## ACTION ITEM
The answer must consist of every line below that contains the word "results".

DATASET EXCERPTS Start Marker

(** The look-up finds the item of the key, or adds it; it fails only for want
    of memory. *)
Lemma wp_lookfor C k s (Q : option nat → state → Prop) :
  held s →
  (∀ z, c_ans C (kmalloc 120) z → z = 0 → Q None s) →
  (∀ s' it, held s' → keeps s s' → it ∈ scull_c_list s' → key it = k →
    (k ∈ key <$> scull_c_list s → s' = s) → Q (Some (addr it)) s') →
  wp C (scull_c_lookfor_device k) Q s.
Proof.
  intros [Hi Hl] Hno Hok. unfold scull_c_lookfor_device. wp_step. wp_step.
  destruct (List.find _ _) as [it|] eqn:Hfind.
  - apply find_some in Hfind as [Hin Hk%Z.eqb_eq]. wp_step.
    apply list_elem_of_In in Hin. apply (Hok s it); [by split|by intros x ?; eauto|done..].
  - assert (k ∉ key <$> scull_c_list s) as Hnew.
    { intros (it & -> & Hit)%list_elem_of_fmap.
      apply list_elem_of_In in Hit. pose proof (find_none _ _ Hfind _ Hit). by apply Z.eqb_neq in H. }
    wp_step. wp_step. wp_step; [wp_step; by apply (Hno z)|]. wp_step. apply wp_modify. do 2 wp_step.
    wp_step. apply (wp_trim_device _ _ _ 0); [done|]. wp_step. apply wp_modify. wp_step.
    rewrite Z.sub_0_r. eapply (Hok (added k s)
      (Item (next_addr s) k (ScullDev [] (c_quantum s) (c_qset s) 0 false))).
    + split; [by apply added_inv|done].
    + intros it Hit. exists it. split; [by right|done].
    + by left.
    + done.
    + by intros ?%Hnew.
Qed.
(* ===== verification/KRel.v ===== *)
(** * Two programs side by side

    [rwp C1 C2 m1 s1 m2 s2 Q]: whatever kernels obey the contracts, both
    programs return, and their results and states are related by [Q]. The rules let the two sides go on together, one of them
    alone, or through what was proved of each. *)

From stdpp Require Import base tactics numbers list.
From S2P Require Import Prelude KMonad.
From Stdlib Require Import ZArith Lia.

Section rel.
Context {S1 S2 : Type} (C1 : contract S1) (C2 : contract S2).

Definition rwp {A B} (m1 : K S1 A) (s1 : S1) (m2 : K S2 B) (s2 : S2)
    (Q : A → S1 → B → S2 → Prop) : Prop :=
  ∀ o1 o2 t1 t2, obeys o1 C1 → obeys o2 C2 →
    match m1 o1 (t1, s1), m2 o2 (t2, s2) with
    | Done (a, (_, s1')), Done (b, (_, s2')) => Q a s1' b s2'
    | _, _ => False
    end.

Lemma rwp_ret {A B} (a : A) s1 (b : B) s2 (Q : A → S1 → B → S2 → Prop) :
  Q a s1 b s2 → rwp (mret a) s1 (mret b) s2 Q.
Proof. by intros ? ?. Qed.

Lemma rwp_mono {A B} (m1 : K S1 A) s1 (m2 : K S2 B) s2 (P Q : A → S1 → B → S2 → Prop) :
  rwp m1 s1 m2 s2 P → (∀ a s1' b s2', P a s1' b s2' → Q a s1' b s2') → rwp m1 s1 m2 s2 Q.
Proof.
  intros H HPQ o1 o2 t1 t2 H1 H2. specialize (H o1 o2 t1 t2 H1 H2).
  destruct (m1 o1 (t1, s1)) as [[? []]| |], (m2 o2 (t2, s2)) as [[? []]| |]; auto.
Qed.

(** Together. *)
Lemma rwp_bind {A A' B B'} (m1 : K S1 A) (f1 : A → K S1 A') s1 (m2 : K S2 B) (f2 : B → K S2 B') s2 Q :
  rwp m1 s1 m2 s2 (λ a s1' b s2', rwp (f1 a) s1' (f2 b) s2' Q) →
  rwp (m1 ≫= f1) s1 (m2 ≫= f2) s2 Q.
Proof.
  intros H o1 o2 t1 t2 H1 H2. specialize (H o1 o2 t1 t2 H1 H2). unfold mbind, K_bind.
  destruct (m1 o1 (t1, s1)) as [[a [t1' s1']]| |], (m2 o2 (t2, s2)) as [[b [t2' s2']]| |];
    done || by apply H.
Qed.

(** Each by what is known of it. *)
Lemma rwp_unary {A B} (m1 : K S1 A) s1 (m2 : K S2 B) s2 P1 P2 (Q : A → S1 → B → S2 → Prop) :
  wp C1 m1 P1 s1 → wp C2 m2 P2 s2 → ¬ c_sleep C1 → ¬ c_sleep C2 →
  (∀ a s1' b s2', P1 a s1' → P2 b s2' → Q a s1' b s2') → rwp m1 s1 m2 s2 Q.
Proof.
  intros H1 H2 N1 N2 HQ o1 o2 t1 t2 Ho1 Ho2. specialize (H1 o1 Ho1 t1). specialize (H2 o2 Ho2 t2).
  destruct (m1 o1 (t1, s1)) as [[? []]| |], (m2 o2 (t2, s2)) as [[? []]| |]; done || auto.
Qed.

(** One side alone, through its triple. *)
Lemma rwp_left {A A' B} (m1 : K S1 A) (f1 : A → K S1 A') s1 (m2 : K S2 B) s2 Q :
  ¬ c_sleep C1 → wp C1 m1 (λ a s1', rwp (f1 a) s1' m2 s2 Q) s1 → rwp (m1 ≫= f1) s1 m2 s2 Q.
Proof.
  intros N H o1 o2 t1 t2 Ho1 Ho2. specialize (H o1 Ho1 t1). unfold mbind, K_bind.
  destruct (m1 o1 (t1, s1)) as [[a [t1' s1']]| |]; [by apply H|done|done].
Qed.

Lemma rwp_right {A B B'} (m1 : K S1 A) s1 (m2 : K S2 B) (f2 : B → K S2 B') s2 Q :
  ¬ c_sleep C2 → wp C2 m2 (λ b s2', rwp m1 s1 (f2 b) s2' Q) s2 → rwp m1 s1 (m2 ≫= f2) s2 Q.
Proof.
  intros N H o1 o2 t1 t2 Ho1 Ho2. specialize (H o2 Ho2 t2). unfold mbind, K_bind.
  destruct (m2 o2 (t2, s2)) as [[b [t2' s2']]| |]; [by apply H|done|done].
Qed.

(** What it says of two runs. *)
Lemma rwp_run {A B} (m1 : K S1 A) s1 (m2 : K S2 B) s2 Q o1 o2 :
  rwp m1 s1 m2 s2 Q → obeys o1 C1 → obeys o2 C2 →
  ∃ a s1' b s2', run o1 m1 s1 = Done (a, s1') ∧ run o2 m2 s2 = Done (b, s2') ∧ Q a s1' b s2'.
Proof.
  intros H H1 H2. unfold run. specialize (H o1 o2 0%nat 0%nat H1 H2).
  destruct (m1 o1 (0%nat, s1)) as [[a [t1 s1']]| |], (m2 o2 (0%nat, s2)) as [[b [t2 s2']]| |]; try done.
  by exists a, s1', b, s2'.
Qed.

(** A sequence of calls, with the list of results. *)
Fixpoint calls {S Op R} (handle : Op → K S R) (l : list Op) : K S (list R) :=
  match l with
  | [] => mret []
  | o :: l => r ← handle o; rs ← calls handle l; mret (r :: rs)
  end.

(** Handlers that keep a relation of states give related results all along. *)
Lemma rwp_calls {Op R1 R2} (h1 : Op → K S1 R1) (h2 : Op → K S2 R2) (ok : Op → Prop)
    (I : S1 → S2 → Prop) (V : R1 → R2 → Prop) l s1 s2 :
  (∀ o s1 s2, ok o → I s1 s2 → rwp (h1 o) s1 (h2 o) s2 (λ a s1' b s2', V a b ∧ I s1' s2')) →
  Forall ok l → I s1 s2 →
  rwp (calls h1 l) s1 (calls h2 l) s2 (λ a s1' b s2', Forall2 V a b ∧ I s1' s2').
Proof.
  intros Hh Hl. revert s1 s2. induction Hl as [|o l Ho _ IH]; intros s1 s2 HI.
  { by apply rwp_ret. }
  cbn [calls]. apply rwp_bind. eapply rwp_mono; [by apply Hh|]. intros a s1' b s2' [Hab HI'].
  apply rwp_bind. eapply rwp_mono; [by apply IH|]. intros rs1 s1'' rs2 s2'' [Hrs HI''].
  apply rwp_ret. split; [by constructor|done].
Qed.
End rel.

DATASET EXCERPTS End Marker

## ANSWER FOR THE TASK
    programs return, and their results and states are related by [Q]. The rules let the two sides go on together, one of them
(** A sequence of calls, with the list of results. *)
(** Handlers that keep a relation of states give related results all along. *)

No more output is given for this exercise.